Hurd criticized the standards as arbitrary, unclear and inconsistent.
“The RNC discounted polls that included independents and Democrats willing to vote for a Republican,” he said. “If the GOP is looking to grow our electorate and beat Joe Biden, then we better have a clear understanding of what qualifies as a likely Republican voter.”
Wednesday’s debate stage will feature Florida Gov. Ron DeSantis, former Vice President Mike Pence, Sen. Tim Scott, former South Carolina Gov. Nikki Haley and four others who met participation requirements set by the Republican National Committee.
Hurd is the only Texan with experience in elected office to have formally announced a campaign for the White House. Other early potential contenders, including U.S. Sen. Ted Cruz and Gov. Greg Abbott, allowed the speculation to fizzle out, focusing instead on their current offices. Dallas-area businessman and pastor Ryan Binkley also announced his candidacy last spring.
Hurd came close to making the debate threshold, tweeting last Thursday that he had reached the donor requirement.
He had also hoped the RNC would reconsider the loyalty pledge given Trump’s own refusal to sign it.
“A lot can happen in the next 10 days, and so I want to be able to force that conversation and see what happens,” Hurd said in an Aug. 13 CNN interview. “And if Donald Trump doesn’t participate, what is the RNC going to do? So there’s a lot of variables at play here.”
Hurd remains far behind Trump, who has maintained a firm grip on his party despite criminal indictments in four cases. Among Republican voters, Trump steadily polls above 50%, according to a FiveThirtyEight polling aggregate. Hurd, meanwhile, has not topped 0.3%.
But Hurd projected confidence in the weeks leading up to the debate, imploring voters during interviews to donate $1 to help him meet the donor threshold. He pointed to his competitive 2014 race for the 23rd Congressional District, which he won by just over 2 percentage points against Democratic incumbent Rep. Pete Gallego, as proof that he could be a viable candidate.

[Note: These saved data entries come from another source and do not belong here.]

Lemma String_name_not_Sprintf v w s :
  1 <= v < 11 -> RecordType.String v = Go.Ok s -> s <> RecordType.Sprintf w.
Proof.
  intros Hv H E. subst s.
  assert (Hin := below_11 v ltac:(lia)). cbn [In] in Hin.
  destruct Hin as [<-|Hin]; [lia|].
  unfold RecordType.Sprintf in H. cbn [String.append] in H.
  repeat (destruct Hin as [<-|Hin]; [vm_compute in H; discriminate H|]).
  contradiction.
Qed.

(** X4: [String] tells the record types apart: two 32-bit types for which
    it returns the same string are the same type.  No name of the table is
    the name of another type, and none has the form that a type without a
    name is given. *)
Theorem String_inj (v w : Z) (s : string) :
  0 <= v < 2 ^ 32 -> 0 <= w < 2 ^ 32 ->
  RecordType.String v = Go.Ok s -> RecordType.String w = Go.Ok s -> v = w.
Proof.
  intros Hv Hw Sv Sw.
  assert (Hv0 : v <> 0) by (intros ->; vm_compute in Sv; discriminate Sv).
  assert (Hw0 : w <> 0) by (intros ->; vm_compute in Sw; discriminate Sw).
  destruct (Z_lt_le_dec v 11) as [Hv1|Hv1], (Z_lt_le_dec w 11) as [Hw1|Hw1].
  - assert (Hin := below_11 v ltac:(lia)).
    assert (Hin' := below_11 w ltac:(lia)).
    cbn [In] in Hin, Hin'.
    destruct Hin as [<-|Hin]; [lia|]. destruct Hin' as [<-|Hin']; [lia|].
    repeat (destruct Hin as [<-|Hin];
            [vm_compute in Sv; injection Sv as <-;
             repeat (destruct Hin' as [<-|Hin'];
                     [first [reflexivity | vm_compute in Sw; discriminate Sw]|]);
             contradiction|]).
    contradiction.
  - rewrite String_large in Sw by lia. injection Sw as <-.
    exfalso. exact (String_name_not_Sprintf v w _ ltac:(lia) Sv eq_refl).
  - rewrite String_large in Sv by lia. injection Sv as <-.
    exfalso. exact (String_name_not_Sprintf w v _ ltac:(lia) Sw eq_refl).
  - rewrite String_large in Sv, Sw by lia.
    apply Sprintf_inj. congruence.
Qed.

Lemma String_named_witness :
  In (RecordTypeSample, "RecordTypeSample"%string) kind_names /\
  RecordType.String RecordTypeSample = Go.Ok "RecordTypeSample"%string.
Proof.
  assert (H : In (RecordTypeSample, "RecordTypeSample"%string) kind_names)
    by (do 8 right; left; reflexivity).
  split; [exact H | exact (String_named _ _ H)].
Defined.

Lemma String_unnamed_witness :
  RecordType.String 4294967295 = Go.Ok "RecordType(4294967295)"%string.
Proof. apply (String_unnamed 4294967295). lia. Defined.

Lemma String_panics_iff_witness :
  RecordType.String 0 = Go.Panic <-> 0 = 0.
Proof. apply (String_panics_iff 0). lia. Defined.

Lemma String_inj_witness :
  RecordType.String 12 = Go.Ok "RecordType(12)"%string /\ 12 = 12.
Proof.
  split; [vm_compute; reflexivity|].
  apply (String_inj 12 12 "RecordType(12)"); try lia; vm_compute; reflexivity.
Defined.

(** ** More on [weight] *)

Lemma popcnt_range n x : 0 <= popcnt n x <= Z.of_nat n.
Proof.
  revert x. induction n as [|n IH]; intros x.
  - change (0 <= 0 <= 0). lia.
  - rewrite popcnt_S. specialize (IH (x / 2)). destruct (Z.odd x); cbn [Z.b2z]; lia.
Qed.

Lemma popcnt_zero n x : 0 <= x < 2 ^ Z.of_nat n -> popcnt n x = 0 -> x = 0.
Proof.
  revert x. induction n as [|n IH]; intros x Hx H.
  - change (2 ^ Z.of_nat 0) with 1 in Hx. lia.
  - rewrite popcnt_S in H. pose proof (popcnt_range n (x / 2)) as Hr.
    rewrite Nat2Z.inj_succ, Z.pow_succ_r in Hx by lia.
    assert (Hodd : Z.odd x = false) by (destruct (Z.odd x); cbn [Z.b2z] in H; lia).
    rewrite Hodd in H. cbn [Z.b2z] in H.
    assert (Hh : x / 2 = 0).
    { apply IH; [|lia]. split; [apply Z.div_pos; lia|].
      apply Z.div_lt_upper_bound; lia. }
    pose proof (Zmod_odd x) as Hm. rewrite Hodd in Hm.
    pose proof (Z.div_mod x 2 ltac:(lia)). lia.
Qed.

Lemma popcnt_lor n x y :
  Z.land x y = 0 -> popcnt n (Z.lor x y) = popcnt n x + popcnt n y.
Proof.
  revert x y. induction n as [|n IH]; intros x y H; [reflexivity|].
  rewrite !popcnt_S.
  assert (Hh : Z.lor x y / 2 = Z.lor (x / 2) (y / 2)).
  { change 2 with (2 ^ 1). rewrite <- !Z.shiftr_div_pow2 by lia.
    apply Z.shiftr_lor. }
  assert (Hl : Z.land (x / 2) (y / 2) = 0).
  { change 2 with (2 ^ 1). rewrite <- !Z.shiftr_div_pow2 by lia.
    rewrite <- Z.shiftr_land, H. reflexivity. }
  rewrite Hh, (IH _ _ Hl).
  assert (Ho : Z.odd (Z.lor x y) = Z.odd x || Z.odd y)
    by (rewrite <- !Z.bit0_odd; apply Z.lor_spec).
  assert (Hb : Z.odd x && Z.odd y = false).
  { rewrite <- !Z.bit0_odd, <- Z.land_spec, H. apply Z.bits_0. }
  rewrite Ho. destruct (Z.odd x), (Z.odd y); cbn in *; try discriminate; lia.
Qed.

(** X5: [weight] of a 64-bit word lies between 0 and 64, and it is 0 for
    the word 0 only: an event with a register mask other than zero has at
    least one register in each of its samples. *)
Theorem weight_range (x : Z) :
  0 <= x < 2 ^ 64 -> 0 <= weight x <= 64 /\ (weight x = 0 <-> x = 0).
Proof.
  intros Hx. rewrite (weight_is_popcount x Hx). unfold popcount. split.
  - exact (popcnt_range 64 x).
  - split; [exact (popcnt_zero 64 x Hx) | intros ->; reflexivity].
Qed.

“Anybody who thinks that these are overwhelming odds, I would tell them I disagree with them. Nobody thought a Black Republican could win in a 72% Latino district on 820 miles of the border,” Hurd said in the CBS interview. “But it happened, because I showed up to places that people didn't expect me to be.”
Hurd entered the presidential race in June as a moderate alternative to the leading Republican contenders, leaning into his national security experience as an undercover CIA operative for 10 years before running for Congress. He was also noted for his bipartisanship in Congress, particularly with a livestreamed drive with Democratic Rep. Beto O’Rourke from Texas to Washington in 2017.
In one of his qualifying polls, 8% of respondents identifying as Democrats or independents said they had a favorable opinion of Hurd, while 7% of Republicans said the same. That poll was conducted last month in New Hampshire, where Hurd has been aggressively campaigning ahead of the state’s primary.
Hurd argues that his support will increase in the general election, telling NPR last month that Republicans have pushed the “lunatic fringes” to the fore, but that strategy doesn’t reflect most voters.
“Only 23% of Americans vote in primaries. The other 77% — part of them are like, ‘We’re sick and tired of everybody. Everybody are a bunch of morons,’ and they’re not being spoken to about their issues,” he told NPR.
Patrick Svitek contributed reporting.